A lineage of Black women shaping culture in Chicago
I‘m Black, I’m a woman, and I’m an artist and cultural worker living in Chicago. In Chicago’s arts and Black cultural legacy, there’s a long line of Black women who not only paved the way, but gave way to Black institutions, Black literary developments, and Black Arts movements. I’m profoundly indebted to these women who basically did the damn things that needed to be done.

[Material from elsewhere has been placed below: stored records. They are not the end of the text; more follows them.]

(* ===== verification/Inherit.v ===== *)
(** Priority inheritance in the kernel of assignment 4
    (src/과제/OS과제/과제4/core.c): [rt_mutex_setprio], by which rtmutex.c gives
    the holder of a mutex the priority of the first task that waits for it,
    next to the calls of Sched that change a policy or a nice value, and
    [normalize_rt_tasks], without the statistics. *)
From S2P Require Import Prelude Sched.
Local Open Scope Z_scope.

(** * Data *)

(** A task of Sched, whose [pi_top] is not used, with [pi_top_task], the task
    whose deadline parameters [dl.pi_se] points to, [dl.deadline],
    [rt.timeout], [se.exec_start], and whether it is the idle task of its
    processor, a kernel thread, or blocked on a mutex. *)
Record pi_task := PiTask {
  sched : task;
  pi_top_task : option Z;
  pi_se : Z;
  deadline : Z;
  timeout : Z;
  exec_start : Z;
  is_idle : bool;
  kthread : bool;
  blocked_on : bool;
}.

(** Operations on the run queue: those of Sched, the flag ENQUEUE_REPLENISH of
    the enqueue that follows, [__balance_callbacks], and the WARN_ONs for an
    idle task. *)
Inductive pi_op : Set := Rq (o : rq_op) | Replenish | BalanceCallbacks | Warn.

(** The order of two deadlines, of kernel/sched/sched.h. *)
Class dl_code := { dl_entity_preempt : Z → Z → bool }.

Section inherit.
Context `{sched_headers} `{kernel} `{!dl_code}.
Notation state := (Z → pi_task).

Definition with_sched (t : task) (x : pi_task) : pi_task :=
  PiTask t (pi_top_task x) (pi_se x) (deadline x) (timeout x) (exec_start x) (is_idle x) (kthread x) (blocked_on x).
Definition with_top (d : option Z) (x : pi_task) : pi_task :=
  PiTask (sched x) d (pi_se x) (deadline x) (timeout x) (exec_start x) (is_idle x) (kthread x) (blocked_on x).
Definition with_pi_se (e : Z) (x : pi_task) : pi_task :=
  PiTask (sched x) (pi_top_task x) e (deadline x) (timeout x) (exec_start x) (is_idle x) (kthread x) (blocked_on x).
Definition with_timeout (v : Z) (x : pi_task) : pi_task :=
  PiTask (sched x) (pi_top_task x) (pi_se x) (deadline x) v (exec_start x) (is_idle x) (kthread x) (blocked_on x).
Definition with_exec_start (v : Z) (x : pi_task) : pi_task :=
  PiTask (sched x) (pi_top_task x) (pi_se x) (deadline x) (timeout x) v (is_idle x) (kthread x) (blocked_on x).

Definition prio_of (s : state) (p : Z) : Z := prio (sched (s p)).
Definition rt_mutex_get_top_task (s : state) (p : Z) : option Z := pi_top_task (s p).

(** * Boosting *)

(** The donor, the flag ENQUEUE_REPLENISH and the entity for the task [x] =
    [p] with the new priority [pr]. *)
Definition boost_deadline (s : state) (p : Z) (donor : option Z) (x : pi_task) : res (pi_task * bool) :=
  if negb (dl_prio (normal_prio (sched x))) ||
     match donor with Some d => dl_prio (prio_of s d) && dl_entity_preempt (deadline (s d)) (deadline x) | None => false end
  then d ← opt NullPointer donor; Ok (with_pi_se (pi_se (s d)) x, true)
  else Ok (with_pi_se p x, false).

Definition rt_mutex_setprio (s : state) (p : Z) (donor : option Z) : res (state * list pi_op) :=
  let x := s p in
  let pr := __rt_effective_prio (prio_of s <$> donor) (normal_prio (sched x)) in
  if bool_decide (pi_top_task x = donor) && (pr =? prio (sched x)) && negb (dl_prio pr) then Ok (s, [])
  else
    let x := with_top donor x in
    if (pr =? prio (sched x)) && negb (dl_prio pr) then Ok (<[p := x]> s, [BalanceCallbacks])
    else if is_idle x
    then Ok (<[p := x]> s, (if running (sched x) then [] else [Warn]) ++ (if blocked_on x then [Warn] else []) ++ [BalanceCallbacks])
    else
      let t := sched x in
      let oldprio := prio t in
      let move := negb (oldprio =? pr) in
      '(x, c, replenish, head) ←
        (if dl_prio pr then '(x, r) ← boost_deadline s p donor x; Ok (x, dl_sched_class, r, false)
         else
           let x := if dl_prio oldprio then with_pi_se p x else x in
           if rt_prio pr then Ok (x, rt_sched_class, false, bool_decide (oldprio < pr))
           else
             let x := if rt_prio oldprio then with_timeout 0 x else x in
             Ok (x, fair_sched_class, false, false));
      let t' := with_prio pr c (sched x) in
      Ok (<[p := with_sched t' x]> s,
        (if queued t then [Rq (dequeue_task move)] else []) ++
        (if running t then [Rq put_prev_task] else []) ++
        (if queued t then (if replenish : bool then [Replenish] else []) ++ [Rq (enqueue_task move head)] else []) ++
        (if running t then [Rq set_next_task] else []) ++
        map Rq (check_class_changed t' (class t) oldprio) ++ [BalanceCallbacks]).

(** * The calls of Sched on a task with a donor *)

(** [pi_top] of Sched is the priority of the top task now. *)
Definition with_donor (d : option Z) (t : task) : task :=
  Task (policy t) (static_prio t) (normal_prio t) (prio t) (rt_priority t) (class t) (load t) (dl t) (sched_reset_on_fork t)
    (cpu_burst t) (mm t) (uid t) (euid t) (is_stop t) (queued t) (running t) d (rlim_nice t) (rlim_rtprio t).
Definition view (s : state) (p : Z) : task := with_donor (prio_of s <$> rt_mutex_get_top_task s p) (sched (s p)).
Definition store (s : state) (p : Z) (t : task) : state := <[p := with_sched (with_donor None t) (s p)]> s.

(** The region of [__sched_setscheduler] under the lock. *)
Definition setscheduler_region (s : state) (p : Z) (attr : sched_attr) (user pi : bool) (pol oldpolicy : Z) (reset : bool) : res state :=
  r ← locked (view s p) attr user pi pol oldpolicy reset;
  Ok (match r with Some (_, t, _) => store s p t | None => s end).

Definition set_user_nice_at (s : state) (p nice : Z) : res state :=
  '(t, _) ← set_user_nice (view s p) nice; Ok (store s p t).

(** [others]: what other processors do to the task before its run queue is
    locked. *)
Definition normalize_task (others : list (task → task)) (s : state) (p : Z) : res state :=
  if kthread (s p) then Ok s
  else
    let s := <[p := with_exec_start 0 (s p)]> s in
    if negb (dl_prio (prio_of s p)) && negb (rt_prio (prio_of s p)) then
      if task_nice (sched (s p)) <? 0 then set_user_nice_at s p 0 else Ok s
    else
      '(_, t, _) ← __sched_setscheduler others (view s p) (Attr SCHED_NORMAL 0 0 0 (Dl 0 0 0)) false false;
      Ok (store s p t).

Fixpoint normalize_rt_tasks (others : Z → list (task → task)) (threads : list Z) (s : state) : res state :=
  match threads with
  | [] => Ok s
  | p :: threads => s ← normalize_task (others p) s p; normalize_rt_tasks others threads s
  end.

(** * The regions under the lock of a task, in any order *)

Inductive label : Type :=
  | Setprio (p : Z) (donor : option Z)
  | Setscheduler (p : Z) (attr : sched_attr) (user pi : bool) (pol oldpolicy : Z) (reset : bool)
  | Nice (p nice : Z)
  | Normalize (p : Z).

Definition do (l : label) (s : state) : res state :=
  match l with
  | Setprio p donor => '(s, _) ← rt_mutex_setprio s p donor; Ok s
  | Setscheduler p attr user pi pol oldpolicy reset => setscheduler_region s p attr user pi pol oldpolicy reset
  | Nice p nice => set_user_nice_at s p nice
  | Normalize p => normalize_task [] s p
  end.
End inherit.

I remember being a bright eyed, curious, and eager eighteen year old in college, ready to learn as much as I could about Chicago’s Black art history. I was guided toward doing a deep dive on Dr. Margaret Taylor Burroughs, who helped found two Black institutions here in Chicago–The South Side Community Art Center in 1940, and DuSable Museum of African American History in 1961. I had never heard of Dr. Burroughs at the time, but I felt affirmed in deciding to become both an artist and an arts worker.

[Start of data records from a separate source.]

(* ===== verification/Resched.v ===== *)
(** How a processor of the kernel of assignment 4 is told to reschedule
    (src/과제/OS과제/과제4/core.c): the flags of a task that other processors
    change by cmpxchg, [resched_curr], the calls of functions on another
    processor, and the wake-up of idle processors. Every access to the flags of
    a task that runs elsewhere is a step of its own. The loop of the idle task
    (kernel/sched/idle.c) and the queue of functions (kernel/smp.c) are
    parameters, with the promise of which the comment of [set_nr_if_polling]
    speaks: while TIF_POLLING_NRFLAG is set, the idle task looks at
    TIF_NEED_RESCHED, and before it schedules it calls what was queued. *)
From S2P Require Import Prelude.
Local Open Scope Z_scope.

(** * Data *)

(** Where the idle task of a processor is: before it sets the polling flag; in
    its loop with the flag set; after it has cleared the flag and before it
    looks once more; halted; and on its way to [schedule_idle]: with the flag
    set, before the queued functions are called, and after that. *)
Inductive idle_place : Set := Enter | Loop | Cleared | Halted | Leave | Flush | Schedule.
#[global] Instance idle_place_eq_dec : EqDecision idle_place.
Proof. solve_decision. Defined.

(** What follows a failed [set_nr_if_polling]. *)
Inductive after : Set := CallIpi | WakeIdle.

(** Where the scheduler's code on a processor is: nowhere; with the lock of a run
    queue, before [resched_curr], or before it looks whether the processor is
    online; before and in the loop of [fetch_or], on the flags of a task of
    [tgt], with the value read; before [smp_send_reschedule]; before the lock is
    released; before and in the loop of [set_nr_if_polling]; before the other
    interrupt; and in [wake_up_if_idle], before and with the lock. *)
Inductive place : Set :=
  | Free
  | Locked (tgt : Z) (test_online : bool)
  | OrLoad (tgt t : Z) (locked : bool)
  | FetchOr (tgt t val : Z) (locked : bool)
  | SendReschedule (tgt : Z) (locked : bool)
  | Unlocking (tgt : Z)
  | IfLoad (tgt : Z) (k : after)
  | IfPolling (tgt val : Z) (k : after)
  | SendCall (tgt : Z)
  | WakeLock (tgt : Z)
  | WakeLocked (tgt : Z).

(** A processor with its run queue. [folded]: PREEMPT_NEED_RESCHED is in the
    preemption count; [resched_ipi], [call_ipi]: an interrupt is on its way;
    [call_queue]: the functions queued for the processor. *)
Record proc := Proc {
  curr : Z;
  idle_at : idle_place;
  folded : bool;
  resched_ipi : bool;
  call_ipi : bool;
  call_queue : list Z;
  rq_lock : option Z;
  at_place : place;
  online : bool;
}.

Record state := State { procs : Z → proc; flags : Z → Z }.

(** The processors, their idle tasks, and the bits of asm/thread_info.h. *)
Class machine := {
  cpus : list Z;
  idle : Z → Z;
  TIF_NEED_RESCHED : Z;
  TIF_POLLING_NRFLAG : Z;
  tick_nohz_full_cpu : Z → bool;
}.

Class machine_ok `{!machine} : Prop := {
  idle_inj c d : c ∈ cpus → d ∈ cpus → idle c = idle d → c = d;
  tif_bits : 0 ≤ TIF_NEED_RESCHED ∧ 0 ≤ TIF_POLLING_NRFLAG ∧ TIF_NEED_RESCHED ≠ TIF_POLLING_NRFLAG;
}.

Section resched.
Context `{!machine}.
Implicit Types (s : state) (c m tgt t : Z).

Definition _TIF_NEED_RESCHED : Z := Z.shiftl 1 TIF_NEED_RESCHED.
Definition _TIF_POLLING_NRFLAG : Z := Z.shiftl 1 TIF_POLLING_NRFLAG.
Definition has (val mask : Z) : bool := negb (Z.land val mask =? 0).

Definition is_idle_task t : bool := existsb (λ c, idle c =? t) cpus.

Definition upd c (f : proc → proc) s : state := State (<[c := f (procs s c)]> (procs s)) (flags s).
Definition set_flags t (v : Z) s : state := State (procs s) (<[t := v]> (flags s)).

Definition with_idle (v : idle_place) (p : proc) : proc :=
  Proc (curr p) v (folded p) (resched_ipi p) (call_ipi p) (call_queue p) (rq_lock p) (at_place p) (online p).
Definition with_folded (v : bool) (p : proc) : proc :=
  Proc (curr p) (idle_at p) v (resched_ipi p) (call_ipi p) (call_queue p) (rq_lock p) (at_place p) (online p).
Definition with_resched_ipi (v : bool) (p : proc) : proc :=
  Proc (curr p) (idle_at p) (folded p) v (call_ipi p) (call_queue p) (rq_lock p) (at_place p) (online p).
Definition with_call_ipi (v : bool) (p : proc) : proc :=
  Proc (curr p) (idle_at p) (folded p) (resched_ipi p) v (call_queue p) (rq_lock p) (at_place p) (online p).
Definition with_queue (v : list Z) (p : proc) : proc :=
  Proc (curr p) (idle_at p) (folded p) (resched_ipi p) (call_ipi p) v (rq_lock p) (at_place p) (online p).
Definition with_lock (v : option Z) (p : proc) : proc :=
  Proc (curr p) (idle_at p) (folded p) (resched_ipi p) (call_ipi p) (call_queue p) v (at_place p) (online p).
Definition with_place (v : place) (p : proc) : proc :=
  Proc (curr p) (idle_at p) (folded p) (resched_ipi p) (call_ipi p) (call_queue p) (rq_lock p) v (online p).
Definition with_online (v : bool) (p : proc) : proc :=
  Proc (curr p) (idle_at p) (folded p) (resched_ipi p) (call_ipi p) (call_queue p) (rq_lock p) (at_place p) v.
Definition with_curr (t : Z) (p : proc) : proc :=
  Proc t (idle_at p) (folded p) (resched_ipi p) (call_ipi p) (call_queue p) (rq_lock p) (at_place p) (online p).

Definition goto m (k : place) s : state := upd m (with_place k) s.
Definition test_tsk_need_resched t s : bool := has (flags s t) _TIF_NEED_RESCHED.
Definition set_tsk_need_resched t s : state := set_flags t (Z.lor (flags s t) _TIF_NEED_RESCHED) s.
Definition clear_tsk_need_resched t s : state := set_flags t (Z.ldiff (flags s t) _TIF_NEED_RESCHED) s.
Definition set_preempt_need_resched c s : state := upd c (with_folded true) s.
Definition smp_send_reschedule tgt s : state := upd tgt (with_resched_ipi true) s.

(** * What kernel/smp.c and kernel/sched/idle.c do *)

(** [awakened]: an interrupt ends the halt of the idle task. *)
Definition awakened (p : proc) : proc := match idle_at p with Halted => with_idle Enter p | _ => p end.

(** [__smp_call_single_queue] puts a function into a queue and says whether it
    calls [send_call_function_single_ipi]; [flush_queue] leaves what its handler
    does not call; [idle_step]: a step of the loop of the idle task of a
    processor, by a choice of its own. *)
Class idle_code := {
  __smp_call_single_queue : list Z → Z → list Z * bool;
  flush_queue : list Z → list Z;
  idle_step : Z → Z → state → option state;
}.

(** What a step of the idle task of [c] may be. *)
Inductive idle_rule `{!idle_code} c s : state → Prop :=
  | idle_enters : idle_at (procs s c) = Enter →
      idle_rule c s (upd c (with_idle Loop) (set_flags (idle c) (Z.lor (flags s (idle c)) _TIF_POLLING_NRFLAG) s))
  | idle_polls : idle_at (procs s c) = Loop → idle_rule c s s
  | idle_stops : idle_at (procs s c) = Loop →
      idle_rule c s (upd c (with_idle Cleared) (set_flags (idle c) (Z.ldiff (flags s (idle c)) _TIF_POLLING_NRFLAG) s))
  | idle_told : idle_at (procs s c) = Loop → test_tsk_need_resched (idle c) s = true →
      idle_rule c s (set_preempt_need_resched c (upd c (with_idle Leave) s))
  | idle_returns : idle_at (procs s c) = Cleared → idle_rule c s (upd c (with_idle Enter) s)
  | idle_halts : idle_at (procs s c) = Cleared → test_tsk_need_resched (idle c) s = false →
      idle_rule c s (upd c (with_idle Halted) s)
  | idle_leaves : idle_at (procs s c) = Leave →
      idle_rule c s (upd c (with_idle Flush) (set_flags (idle c) (Z.ldiff (flags s (idle c)) _TIF_POLLING_NRFLAG) s))
  | idle_flushes : idle_at (procs s c) = Flush → idle_rule c s (upd c (λ p, with_idle Schedule (with_queue (flush_queue (call_queue p)) p)) s).

Class idle_code_ok `{!idle_code} : Prop := {
  first_sends x : snd (__smp_call_single_queue [] x) = true;
  all_flushed q : flush_queue q = [];
  idle_promise c k s s' : idle_step c k s = Some s' → idle_rule c s s';
}.

Context `{!idle_code}.

(** * What a processor does for another *)

(** With the lock of [tgt]. *)
Definition resched_curr m tgt s : state :=
  let t := curr (procs s tgt) in
  if test_tsk_need_resched t s then goto m (Unlocking tgt) s
  else if tgt =? m then goto m (Unlocking tgt) (set_preempt_need_resched m (set_tsk_need_resched t s))
  else goto m (OrLoad tgt t true) s.

(** A turn of the loop of [fetch_or], for [set_nr_and_not_polling]. *)
Definition fetch_or m tgt t (val : Z) (locked : bool) s : state :=
  let old := flags s t in
  if old =? val then
    let s := set_flags t (Z.lor val _TIF_NEED_RESCHED) s in
    if has old _TIF_POLLING_NRFLAG then goto m (if locked then Unlocking tgt else Free) s
    else goto m (SendReschedule tgt locked) s
  else goto m (FetchOr tgt t old locked) s.

Definition polled (b : bool) (tgt : Z) (k : after) : place :=
  if b then Free else match k with CallIpi => SendCall tgt | WakeIdle => WakeLock tgt end.

(** A turn of the loop of [set_nr_if_polling], for the idle task of [tgt]. *)
Definition set_nr_if_polling m tgt (val : Z) (k : after) s : state :=
  if negb (has val _TIF_POLLING_NRFLAG) then goto m (polled false tgt k) s
  else if has val _TIF_NEED_RESCHED then goto m (polled true tgt k) s
  else
    let old := flags s (idle tgt) in
    if old =? val then goto m (polled true tgt k) (set_flags (idle tgt) (Z.lor val _TIF_NEED_RESCHED) s)
    else goto m (IfPolling tgt old k) s.

Definition go m s : option state :=
  match at_place (procs s m) with
  | Free => None
  | Locked tgt test_online =>
      Some (if negb test_online || online (procs s tgt) || (tgt =? m) then resched_curr m tgt s else goto m (Unlocking tgt) s)
  | OrLoad tgt t locked => Some (goto m (FetchOr tgt t (flags s t) locked) s)
  | FetchOr tgt t val locked => Some (fetch_or m tgt t val locked s)
  | SendReschedule tgt locked => Some (goto m (if locked then Unlocking tgt else Free) (smp_send_reschedule tgt s))
  | Unlocking tgt => Some (goto m Free (upd tgt (with_lock None) s))
  | IfLoad tgt k => Some (goto m (IfPolling tgt (flags s (idle tgt)) k) s)
  | IfPolling tgt val k => Some (set_nr_if_polling m tgt val k s)
  | SendCall tgt => Some (goto m Free (upd tgt (with_call_ipi true) s))
  | WakeLock tgt => match rq_lock (procs s tgt) with None => Some (goto m (WakeLocked tgt) (upd tgt (with_lock (Some m)) s)) | Some _ => None end
  | WakeLocked tgt => Some (goto m (if is_idle_task (curr (procs s tgt)) then SendReschedule tgt true else Unlocking tgt) s)
  end.

(** [resched_cpu], or another function that takes the lock and calls
    [resched_curr]. *)
Definition resched_cpu m tgt (test_online : bool) s : option state :=
  match rq_lock (procs s tgt) with
  | None => Some (goto m (Locked tgt test_online) (upd tgt (with_lock (Some m)) s))
  | Some _ => None
  end.

Definition wake_up_idle_cpu m tgt s : state := if tgt =? m then s else goto m (OrLoad tgt (idle tgt) false) s.

(** The interrupt of a kick is the label [Interrupt]. *)
Definition wake_up_full_nohz_cpu tgt s : bool := negb (online (procs s tgt)) || tick_nohz_full_cpu tgt.
Definition wake_up_nohz_cpu m tgt s : state := if wake_up_full_nohz_cpu tgt s then s else wake_up_idle_cpu m tgt s.

Definition send_call_function_single_ipi m tgt s : state := goto m (IfLoad tgt CallIpi) s.

(** The part of [__ttwu_queue_wakelist] that tells the processor, and of other
    callers of [__smp_call_single_queue]. *)
Definition __ttwu_queue_wakelist m tgt (x : Z) s : state :=
  let '(q, send) := __smp_call_single_queue (call_queue (procs s tgt)) x in
  let s := upd tgt (with_queue q) s in
  if send : bool then send_call_function_single_ipi m tgt s else s.

Definition wake_up_if_idle m tgt s : state :=
  if is_idle_task (curr (procs s tgt)) then goto m (IfLoad tgt WakeIdle) s else s.

(** * What a processor does for itself *)

(** [preempt_fold_need_resched]. *)
Definition scheduler_ipi c s : state :=
  let fold := test_tsk_need_resched (curr (procs s c)) s in
  upd c (λ p, let p := awakened (with_resched_ipi false p) in if fold then with_folded true p else p) s.

(** [__schedule] of [c], whose choice is [next]. *)
Definition schedule c next s : state :=
  let s := clear_tsk_need_resched (curr (procs s c)) s in
  upd c (λ p, with_idle Enter (with_folded false (with_curr next p))) s.

Definition running t s : bool := existsb (λ c, curr (procs s c) =? t) cpus.
Definition idling c s : bool := curr (procs s c) =? idle c.
Definition awake c s : bool := negb (idling c s && bool_decide (idle_at (procs s c) = Halted)).
Definition is_free c s : bool := match at_place (procs s c) with Free => true | _ => false end.

Inductive label : Set :=
  | Go (m : Z)
  | Resched (m tgt : Z) (test_online : bool)
  | WakeNohz (m tgt : Z)
  | Call (m tgt x : Z)
  | WakeUpIfIdle (m tgt : Z)
  | ReschedIpi (c : Z)
  | CallFunctionIpi (c : Z)
  | Interrupt (c : Z)
  | Idle (c k : Z)
  | Switch (c next : Z)
  | Online (c : Z) (b : bool)
  | OtherFlag (t : Z) (bit : Z) (b : bool).

Definition may_start m tgt s : bool := bool_decide (m ∈ cpus) && bool_decide (tgt ∈ cpus) && is_free m s && awake m s.

Definition may_switch c next s : bool :=
  bool_decide (c ∈ cpus) && is_free c s && (negb (idling c s) || bool_decide (idle_at (procs s c) = Schedule)) &&
  bool_decide (rq_lock (procs s c) = None) &&
  ((next =? curr (procs s c)) || (next =? idle c) || negb (is_idle_task next) && negb (running next s)).

Definition do (l : label) s : option state :=
  match l with
  | Go m => if bool_decide (m ∈ cpus) then go m s else None
  | Resched m tgt test_online => if may_start m tgt s then resched_cpu m tgt test_online s else None
  | WakeNohz m tgt => if may_start m tgt s then Some (wake_up_nohz_cpu m tgt s) else None
  | Call m tgt x => if may_start m tgt s then Some (__ttwu_queue_wakelist m tgt x s) else None
  | WakeUpIfIdle m tgt => if may_start m tgt s then Some (wake_up_if_idle m tgt s) else None
  | ReschedIpi c => if bool_decide (c ∈ cpus) && resched_ipi (procs s c) then Some (scheduler_ipi c s) else None
  | CallFunctionIpi c => if bool_decide (c ∈ cpus) && call_ipi (procs s c) 
      then Some (upd c (λ p, awakened (with_call_ipi false (with_queue (flush_queue (call_queue p)) p))) s) else None
  | Interrupt c => if bool_decide (c ∈ cpus) then Some (upd c awakened s) else None
  | Idle c k => if bool_decide (c ∈ cpus) && idling c s && is_free c s then idle_step c k s else None
  | Switch c next => if may_switch c next s then Some (schedule c next s) else None
  | Online c b => Some (upd c (with_online b) s)
  | OtherFlag t bit b =>
      if bool_decide (bit = TIF_NEED_RESCHED ∨ bit = TIF_POLLING_NRFLAG ∨ bit < 0) then None
      else Some (set_flags t (if b then Z.lor (flags s t) (Z.shiftl 1 bit) else Z.ldiff (flags s t) (Z.shiftl 1 bit)) s)
  end.

Definition step s s' : Prop := ∃ l, do l s = Some s'.

(** Every processor is at the start of its idle loop. *)
Definition start : state := State (λ c, Proc (idle c) Enter false false false [] None Free true) (λ _, 0).
End resched.

(** * The processor for a new timer *)

(** Topology, the isolation of processors, and what fair.c says of idle
    ones; [domains]: the spans of the domains of a processor, from the smallest
    on. *)
Class timers := {
  housekeeping_cpu : Z → bool;
  housekeeping_any_cpu : Z;
  domains : Z → list (list Z);
  idle_cpu : Z → bool;
}.

Section timers.
Context `{!timers}.

Fixpoint first_busy (this : Z) (l : list Z) : option Z :=
  match l with
  | [] => None
  | i :: l => if this =? i then first_busy this l else if negb (idle_cpu i) then Some i else first_busy this l
  end.

Fixpoint search_domains (this : Z) (l : list (list Z)) : option Z :=
  match l with
  | [] => None
  | span :: l =>
      match first_busy this (filter (λ i, Is_true (housekeeping_cpu i)) span) with
      | Some i => Some i
      | None => search_domains this l
      end
  end.

Definition get_nohz_timer_target (this : Z) : Z :=
  if housekeeping_cpu this && negb (idle_cpu this) then this
  else
    match search_domains this (domains this) with
    | Some i => i
    | None => if housekeeping_cpu this then this else housekeeping_any_cpu
    end.
End timers.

My decision was tied to a history of Black women at the helm of arts and cultural work, which made me feel without question that I was doing the right thing. Naturally I began to learn more about Black women outside of Burroughs who have made an impact on our art and cultural legacy here in Chicago and beyond. Gwendolyn Brooks, Lorraine Hansberry (beyond A Raisin in the Sun), Barbara Jones-Hogu, Beryl Wright, Madeline Murphy Rabb, and Elizabeth Catlett are several of these women.
There are Black women today who are not only maintaining, challenging, and leading in this legacy, but creating new pathways on their own terms. As I created portraits with the women here, I’m aware that none of us are without the guidance and accountability of this history, and of the women who led us here.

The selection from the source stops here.